START Data for the task
Example ex_dirname :
  os_path_dirname "out.txt" = EmptyString /\ os_path_dirname "a/b.txt" = "a"
  /\ os_path_dirname "/b.txt" = "/" /\ os_path_dirname "a//b" = "a".
Proof. vm_compute. auto. Qed.

Example ex_write_then_read :
  fst (read_file_with_retries "out.txt" 3 1 (snd (write_file "out.txt" "HELLO" world0)))
  = Return (Some "HELLO").
Proof. vm_compute. reflexivity. Qed.

Example ex_read_below_file :
  fst (read_file_with_retries "notes.txt/x" 1 1 world0)
  = Raise (read_error ("Failed to read 'notes.txt/x' after 1 attempts. "
                       +:+ "Last error: [Errno 20] Not a directory: 'notes.txt/x'")).
Proof. vm_compute. reflexivity. Qed.

Example ex_read_nul :
  fst (read_file_with_retries (String NUL "a") 3 1 world0)
  = Raise (read_error ("Unexpected error reading '" +:+ String NUL "a"
                       +:+ "': embedded null byte")).
Proof. vm_compute. reflexivity. Qed.

Example ex_write_no_name :
  write_file EmptyString "x" world0
  = (Return false,
     emit "Unexpected error writing to '': [Errno 2] No such file or directory: ''"
       (after_open EmptyString ModeW world0)).
Proof. vm_compute. reflexivity. Qed.

Example ex_write_trailing_slash :
  fst (open_write "new/" "x" world0)
  = Raise (mk_exn IsADirectoryError "[Errno 21] Is a directory: 'new/'").
Proof. vm_compute. reflexivity. Qed.

(** ** Splitting and joining lines *)

Section SplitJoin.
Variable sep : ascii.

Lemma split_not_nil s : split sep s <> [].
Proof.
  induction s as [|a s IH]; simpl; [discriminate|].
  destruct (Ascii.eqb a sep); [discriminate|].
  destruct (split sep s); discriminate.
Qed.

Lemma split_sep_free s : Forall (sep_free sep) (split sep s).
Proof.
  induction s as [|a s IH]; simpl.
  - repeat constructor.
  - destruct (Ascii.eqb a sep) eqn:Ha.
    + constructor; [reflexivity | exact IH].
    + pose proof (split_not_nil s) as Hne.
      destruct (split sep s) as [|p ps]; [congruence|].
      inversion IH; subst. constructor; [|assumption].
      unfold sep_free in *. simpl.
      rewrite Ascii.eqb_sym, Ha. assumption.
Qed.

Lemma join_split s : join (String sep EmptyString) (split sep s) = s.
Proof.
  induction s as [|a s IH]; simpl; [reflexivity|].
  destruct (Ascii.eqb a sep) eqn:Ha.
  - apply Ascii.eqb_eq in Ha. subst a.
    destruct (split sep s) as [|p ps] eqn:Hs; [contradiction (split_not_nil s)|].
    simpl in *. rewrite IH. reflexivity.
  - destruct (split sep s) as [|p ps] eqn:Hs; [contradiction (split_not_nil s)|].
    destruct ps; simpl in *; rewrite <- IH; reflexivity.
Qed.

Lemma split_sep_free_piece p : sep_free sep p -> split sep p = [p].
Proof.
  unfold sep_free. induction p as [|a p IH]; simpl; [reflexivity|].
  rewrite Ascii.eqb_sym. destruct (Ascii.eqb a sep); [discriminate|].
  intros H. rewrite (IH H). reflexivity.
Qed.

Lemma split_piece_then_sep p t :
  sep_free sep p -> split sep (p +:+ String sep t) = p :: split sep t.
Proof.
  unfold sep_free. induction p as [|a p IH]; simpl.
  - rewrite Ascii.eqb_refl. reflexivity.
  - rewrite Ascii.eqb_sym. destruct (Ascii.eqb a sep); [discriminate|].
    intros H. rewrite (IH H). reflexivity.
Qed.

Lemma split_join pieces :
  pieces <> [] -> Forall (sep_free sep) pieces ->
  split sep (join (String sep EmptyString) pieces) = pieces.
Proof.
  induction pieces as [|p ps IH]; [congruence|].
  intros _ Hfree. inversion Hfree as [|? ? Hp Hps]; subst.
  destruct ps as [|q qs].
  - simpl. apply split_sep_free_piece, Hp.
  - change (join (String sep EmptyString) (p :: q :: qs))
      with (p +:+ String sep (join (String sep EmptyString) (q :: qs))).
    rewrite split_piece_then_sep by assumption.
    rewrite IH by (assumption || discriminate). reflexivity.
Qed.

Lemma join_empty_inv pieces :
  pieces <> [] -> join (String sep EmptyString) pieces = EmptyString -> pieces = [EmptyString].
Proof.
  destruct pieces as [|p [|q qs]]; simpl; try congruence.
  destruct p; discriminate.
Qed.
End SplitJoin.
END Data for the task
● **Brief**:
Look over the entries for "Example", then copy every line that includes that string.

● **Output for this task**:
Example ex_dirname :
Example ex_write_then_read :
Example ex_read_below_file :
Example ex_read_nul :
Example ex_write_no_name :
Example ex_write_trailing_slash :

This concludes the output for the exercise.